UFO Coverup

In December 1988, an extraordinary event occurred in Puerto Rico, leaving many baffled. A bunch of folks claimed they saw U.S. warplanes tangling with enormous, bizarre aircraft that didn’t look like anything from this planet. One jaw-dropping moment stuck with the witnesses: two F-14 jets supposedly flew right into a gigantic, triangle-shaped craft hovering in the sky. Did the planes vanish from existence, or were they involved in a covert collaboration with the entity piloting the craft? Naturally, conspiracy buffs have their theories. Some reckon the U.S. government’s been cozying up to extraterrestrials for years—maybe even letting them set up shop on hidden bases, like one rumoured to be stashed underwater somewhere off the western Atlantic. Others whisper about a darker deal: aliens snatching everyday Americans in exchange for high-tech know-how. So, what’s the real story? What do the people in charge actually know about these mysterious visitors?

Officially, the U.S. Department of Defence appears to have distanced itself from the entire UFO issue. These days, they don’t even call them UFOs—too retro. Now it’s all about “Uncorrelated Targets,” or UCTs, when something weird shows up in the sky. The military’s tight-lipped as ever, and good luck getting hard numbers out of them.
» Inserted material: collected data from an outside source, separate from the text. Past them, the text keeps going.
(** X9: the tasks of one row never share a destination: the file of the
    building photo and the file of the premises photo differ, also when both
    cells hold the same identifier. *)
Theorem row_tasks_paths_distinct (uni_alnum : N -> bool)
    (district output_dir : list N) (row : gmap (list N) (list N)) :
  NoDup (List.map snd (row_tasks uni_alnum district output_dir row)).
Proof.
  rewrite row_tasks_named. unfold tasks_named, photo_columns.
  cbn [flat_map fst snd].
  destruct (extract_file_id (row_get row (lit "Photo of Polling Station Building (PSB)")))
    as [id1|];
  destruct (extract_file_id
              (row_get row
                 (lit "Photo of Polling Station Premises with PS Building (PSP)")))
    as [id2|];
  cbn [app List.map snd]; repeat constructor; try (intros H; inversion H; fail).
  intros H. apply list_elem_of_In in H. destruct H as [H|[]].
  rewrite !path_join_relative in H by apply built_filename_relative.
  apply app_inv_head in H. unfold built_filename in H.
  repeat (apply app_inv_head in H).
  apply (f_equal (take 3)) in H. vm_compute in H. discriminate H.
Qed.

(** ** More on the task builder *)

Lemma replace_from_skip_all old new k s :
  (length s <= k)%nat -> replace_from old new k s = [].
Proof.
  revert k. induction s as [|c s IH]; intros k H; [reflexivity|].
  destruct k as [|k]; simpl in *; [lia|]. apply IH. lia.
Qed.

Lemma replace_last_occurrence old new x :
  old <> [] ->
  contains old (x ++ removelast old) = false ->
  replace old new (x ++ old) = x ++ new.
Proof.
  intros Hne. unfold replace. induction x as [|c x IH]; intros H.
  - destruct old as [|a old]; [contradiction|].
    change ([] ++ a :: old) with (a :: old).
    change (replace_from (a :: old) new 0 (a :: old))
      with (if startswith (a :: old) (a :: old)
            then new ++ replace_from (a :: old) new (length (a :: old) - 1) old
            else a :: replace_from (a :: old) new 0 old).
    rewrite <- (app_nil_r (a :: old)) at 2. rewrite startswith_app.
    rewrite replace_from_skip_all by (simpl; lia). rewrite app_nil_r. reflexivity.
  - change ((c :: x) ++ old) with (c :: x ++ old).
    change (replace_from old new 0 (c :: x ++ old))
      with (if startswith old (c :: x ++ old)
            then new ++ replace_from old new (length old - 1) (x ++ old)
            else c :: replace_from old new 0 (x ++ old)).
    assert (Hs : startswith old (c :: x ++ old) = false).
    { destruct (startswith old (c :: x ++ old)) eqn:S; [|reflexivity].
      apply contains_false_head in H. rewrite removelast_take in H.
      change (c :: x ++ old) with ((c :: x) ++ old) in S.
      apply (startswith_take _ _ _ (length old - 1)) in S; [|simpl; lia].
      congruence. }
    rewrite Hs. simpl. f_equal. apply IH. apply contains_false_tail in H. exact H.
Qed.

(** X10: the district label is read back from the path of a table: for a
    label without a slash in which the suffix '-photo-links.csv' does not
    start, the path of the table named label plus suffix, in any
    directory, gives the label. *)
Theorem district_of_round_trip (dir label : list N) :
  dir = [] \/ (exists d, dir = d ++ [SLASH]) ->
  existsb (N.eqb SLASH) label = false ->
  contains PHOTO_LINKS_SUFFIX (label ++ removelast PHOTO_LINKS_SUFFIX) = false ->
  district_of (dir ++ label ++ PHOTO_LINKS_SUFFIX) = label.
Proof.
  intros Hd Hl Hc. unfold district_of.
  assert (Hn : existsb (N.eqb SLASH) (label ++ PHOTO_LINKS_SUFFIX) = false)
    by (apply no_slash_app; split; [exact Hl|reflexivity]).
  assert (Hb : basename (dir ++ label ++ PHOTO_LINKS_SUFFIX) = label ++ PHOTO_LINKS_SUFFIX).
  { destruct Hd as [-> | [d ->]].
    - apply basename_no_slash, Hn.
    - rewrite <- app_assoc. apply basename_after_slash, Hn. }
  rewrite Hb.
  rewrite <- (app_nil_r label) at 2.
  apply (replace_last_occurrence PHOTO_LINKS_SUFFIX [] label); [discriminate|exact Hc].
Qed.

Lemma district_of_round_trip_witness :
  district_of (lit "data/bihar/" ++ lit "1-Paschim Champaran" ++ PHOTO_LINKS_SUFFIX)
  = lit "1-Paschim Champaran".
Proof.
  apply district_of_round_trip.
  - right. exists (lit "data/bihar"). reflexivity.
  - reflexivity.
  - vm_compute. reflexivity.
Defined.

Lemma fold_left_app_flat_map {A B} (f : A -> list B) (l : list A) (init : list B) :
  fold_left (fun acc a => acc ++ f a) l init = init ++ flat_map f l.
Proof.
  revert init. induction l as [|a l IH]; intros init; simpl.
  - rewrite app_nil_r. reflexivity.
  - rewrite IH, <- app_assoc. reflexivity.
Qed.

Lemma build_tasks_flat_map uni_alnum csv_path output_dir reader :
  build_tasks uni_alnum csv_path output_dir reader
  = flat_map (row_tasks uni_alnum (district_of csv_path) output_dir) reader.
Proof.
  unfold build_tasks.
  exact (fold_left_app_flat_map
           (row_tasks uni_alnum (district_of csv_path) output_dir) reader []).
Qed.

Lemma row_tasks_at_most_two uni_alnum district output_dir row :
  (length (row_tasks uni_alnum district output_dir row) <= 2)%nat.
Proof.
  rewrite row_tasks_named. unfold tasks_named, photo_columns. cbn [flat_map fst snd].
  repeat match goal with
         | |- context [extract_file_id ?s] => destruct (extract_file_id s)
         end; simpl; lia.
Qed.

(** X11: the task list of a table follows its rows: it is the tasks of the
    first row, then those of the second, and so on; reading two tables one
    after the other gives the tasks of the first followed by the tasks of
    the second; and no row gives more than two tasks. *)
Theorem build_tasks_follows_rows (uni_alnum : N -> bool) (csv_path output_dir : list N)
    (rows more_rows : list (gmap (list N) (list N))) :
  build_tasks uni_alnum csv_path output_dir rows
  = flat_map (row_tasks uni_alnum (district_of csv_path) output_dir) rows
  /\ build_tasks uni_alnum csv_path output_dir (rows ++ more_rows)
     = build_tasks uni_alnum csv_path output_dir rows
       ++ build_tasks uni_alnum csv_path output_dir more_rows
  /\ (length (build_tasks uni_alnum csv_path output_dir rows) <= 2 * length rows)%nat.
Proof.
  split; [apply build_tasks_flat_map|]. split.
  - rewrite !build_tasks_flat_map. apply flat_map_app.
  - rewrite build_tasks_flat_map. induction rows as [|r rows IH]; simpl; [lia|].
    rewrite length_app.
    pose proof (row_tasks_at_most_two uni_alnum (district_of csv_path) output_dir r).
    lia.
Qed.

Lemma tasks_named_ext name1 name2 output_dir row :
  (forall role id, name1 role id = name2 role id) ->
  tasks_named name1 output_dir row = tasks_named name2 output_dir row.
Proof.
  intros H. unfold tasks_named. apply flat_map_ext. intros column.
  destruct (extract_file_id (row_get row column.1)); [|reflexivity]. rewrite H. reflexivity.
Qed.

(** X12: a row that has the photo cells but none of the columns
    'AC No. & AC Name', 'Polling Station No.' and 'Polling Station Type'
    still gives its tasks: the missing cells count as empty, so the files
    are named with the label 'Unknown', the station '000' and an empty
    type. *)
Theorem row_with_missing_columns (uni_alnum : N -> bool) (district output_dir : list N)
    (row : gmap (list N) (list N)) :
  row !! lit "AC No. & AC Name" = None ->
  row !! lit "Polling Station No." = None ->
  row !! lit "Polling Station Type" = None ->
  row_tasks uni_alnum district output_dir row
  = tasks_named
      (fun role id =>
         sanitize_filename uni_alnum district ++ lit "-Unknown-PS000--" ++ role
         ++ lit "-" ++ id ++ lit ".jpg")
      output_dir row.
Proof.
  intros H1 H2 H3. rewrite row_tasks_named. unfold row_get. rewrite H1, H2, H3.
  apply tasks_named_ext. intros role id. reflexivity.
Qed.

Lemma row_with_missing_columns_witness :
  row_tasks ascii_alnum_only (lit "1-Paschim Champaran") (lit "photos")
    {[ lit "Photo of Polling Station Premises with PS Building (PSP)"
       := lit "https://drive.google.com/file/d/XYZ_9-8/view" ]}
  = [(lit "XYZ_9-8", lit "photos/1-Paschim_Champaran-Unknown-PS000--PSP-XYZ_9-8.jpg")].
Proof.
  rewrite row_with_missing_columns by reflexivity.
  vm_compute. reflexivity.
Defined.

(** ** More on the counting *)

Lemma fold_tally_occurrences results c :
  fold_left tally results c
  = mkCounts (downloaded_count c + occurrences Success results)
             (skipped_count c + occurrences Skipped results)
             (error_count c + occurrences Error results).
Proof.
  revert c. induction results as [|o results IH]; intros c.
  - destruct c. unfold occurrences. simpl. f_equal; lia.
  - simpl. rewrite IH. unfold occurrences. destruct o; simpl; f_equal; lia.
Qed.

Lemma count_outcomes_occurrences results :
  count_outcomes results
  = mkCounts (occurrences Success results) (occurrences Skipped results)
             (occurrences Error results).
Proof. unfold count_outcomes. rewrite fold_tally_occurrences. reflexivity. Qed.

Lemma occurrences_app o a b :
  occurrences o (a ++ b) = (occurrences o a + occurrences o b)%nat.
Proof. unfold occurrences. rewrite List.filter_app, length_app. reflexivity. Qed.

Lemma count_outcomes_app a b :
  count_outcomes (a ++ b) = add_counts (count_outcomes a) (count_outcomes b).
Proof.
  rewrite !count_outcomes_occurrences. unfold add_counts. simpl.
  rewrite !occurrences_app. reflexivity.
Qed.

(** X13: each of the three counters of [process_csv_file] is the number of
    outcomes of its kind, so the counts of two lists of outcomes add up to
    the counts of the two lists put together. *)
Theorem count_outcomes_by_kind (results more : list Outcome) :
  downloaded_count (count_outcomes results) = occurrences Success results
  /\ skipped_count (count_outcomes results) = occurrences Skipped results
  /\ error_count (count_outcomes results) = occurrences Error results
  /\ count_outcomes (results ++ more)
     = add_counts (count_outcomes results) (count_outcomes more).
Proof.
  rewrite count_outcomes_occurrences. repeat split.
  rewrite <- count_outcomes_occurrences. apply count_outcomes_app.
Qed.

(** X14: the counts do not depend on the order in which the outcomes are
    collected from the pool. *)
Theorem count_outcomes_order_independent (results results' : list Outcome) :
  Permutation results results' -> count_outcomes results = count_outcomes results'.
Proof. apply count_outcomes_Permutation. Qed.

Lemma count_outcomes_order_independent_witness :
  count_outcomes [Success; Error; Skipped; Success]
  = count_outcomes [Error; Success; Success; Skipped].
Proof.
  apply count_outcomes_order_independent.
  apply perm_trans with [Error; Success; Skipped; Success].
  - apply perm_swap.
  - do 2 apply perm_skip. apply perm_swap.
Defined.

(** ** More on the fetch executor *)

Section ExecutorMore.
Variable uni_lower : list N -> N -> list N -> list N.
Variable transport : Transport.

Lemma attempt_body_success_size file_id output_path max_retries attempt w :
  (attempt_body uni_lower transport file_id output_path max_retries attempt w).1
    = Return Success ->
  exists size,
    fs (attempt_body uni_lower transport file_id output_path max_retries attempt w).2
      !! output_path = Some size
    /\ 0 < size.
Proof.
  destruct (transport (calls w) (gdown_cmd file_id output_path) (fs w))
    as [rc err fs1|fs1|fs1] eqn:E.
  - rewrite (attempt_body_completed _ _ _ _ _ _ _ _ _ _ E). cbv zeta.
    destruct (fetched_ok rc output_path fs1) eqn:F.
    + intros _. simpl. unfold fetched_ok in F.
      apply andb_true_iff in F. destruct F as [_ F].
      destruct (fs1 !! output_path) as [size|]; [|discriminate F].
      exists size. split; [reflexivity|apply N.ltb_lt, F].
    + intros H. exfalso. exact (after_failure_not_success _ _ _ _ _ H).
  - rewrite (attempt_body_timeout _ _ _ _ _ _ _ _ E). cbv zeta.
    destruct (_ <? _)%Z; discriminate.
  - rewrite (attempt_body_raised _ _ _ _ _ _ _ _ E). discriminate.
Qed.

Lemma attempts_outcome file_id output_path max_retries remaining attempt w :
  match (attempts uni_lower transport file_id output_path max_retries
                  remaining attempt w).1 with
  | Success =>
      exists size,
        fs (attempts uni_lower transport file_id output_path max_retries
                     remaining attempt w).2 !! output_path = Some size
        /\ 0 < size
  | Skipped => False
  | Error => True
  end.
Proof.
  revert attempt w. induction remaining as [|r IH]; intros attempt w; simpl; [exact I|].
  pose proof (attempt_body_success_size file_id output_path max_retries attempt w) as Hs.
  pose proof (attempt_body_returns uni_lower transport file_id output_path
                max_retries attempt w) as Hr.
  destruct (attempt_body uni_lower transport file_id output_path max_retries attempt w)
    as [[o|] w1]; simpl in *; [|apply IH].
  destruct o; [apply Hs; reflexivity|exact (Hr Skipped eq_refl eq_refl)|exact I].
Qed.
They will claim that there is no special office responsible for this matter, but many individuals who are deeply involved in the subject find this claim to be utterly absurd. The Pentagon’s decision to discontinue its public UFO investigations in 1974 marked a significant shift, according to some.

Rewind to just after World War II, and UFO fever was in full swing. Sightings were popping up everywhere, and the U.S. kicked off “Operation Blue Book” to calm everyone down. The idea was to show they weren’t hiding anything about alien ships. It was essentially a deceptive strategy. Those in the military who had the audacity to reveal information to outsiders were subject to penalties as severe as if they had been discovered engaging in espionage. Blue Book stuck to safe cases—ones they could brush off as hoaxes or mix-ups. Enter Josef Allan Hynek, an astrophysicist and hardcore skeptic hired as a consultant. Later, he revealed that Blue Book automatically discarded reports from anyone under the age of 18, leaving only the explainable ones for public scrutiny. Over its run, Blue Book sifted through 15,000 UFO reports—lots still unsolved—and Hynek? He flipped from doubter to believer, even giving us the phrase “close encounter.”

Across the pond, Britain’s got its own UFO guru in Nick Pope. He was just a regular government worker at the Ministry of Defence, fielding questions from curious citizens. But the deeper he dug, the more he found—enough to fill books with tales of the unexplained. Other researchers believe he has only touched the surface. They have discovered treasures such as a 1960 document named “UFO Policy,” a comprehensive six-page document cautioning that disclosing UFO secrets could result in legal consequences under the Official Secrets Act.

The Ministry of Defence maintains a neutral stance, stating that they only address UFOs when they pose a “defence concern.” Even with solid evidence or chilling eyewitness stories, they shrug and say it’s no threat to the nation. That’s the line they feed us, anyway—what’s cooking behind closed doors is anyone’s guess.

The challenge for British investigators is that their government excels at maintaining secrecy. However, in the U.S., the Constitution and the Freedom of Information Act aim to provide transparency. Back in 1980, a group called Citizens Against Unidentified Flying Objects Secrecy took the National Security Agency to court, demanding files on 239 UFO cases. The NSA pushed back, claiming it’d jeopardize national security. In the present day, declassification has finally led to the release of some of those documents, but don’t expect any shocking revelations.

It’s hard to shake the feeling that the really explosive stuff, the kind that’d send people into a panic, stays locked away. Are our governments sitting on a big, cosmic secret, or is there just nothing worth telling? Maybe we’ll never know for sure.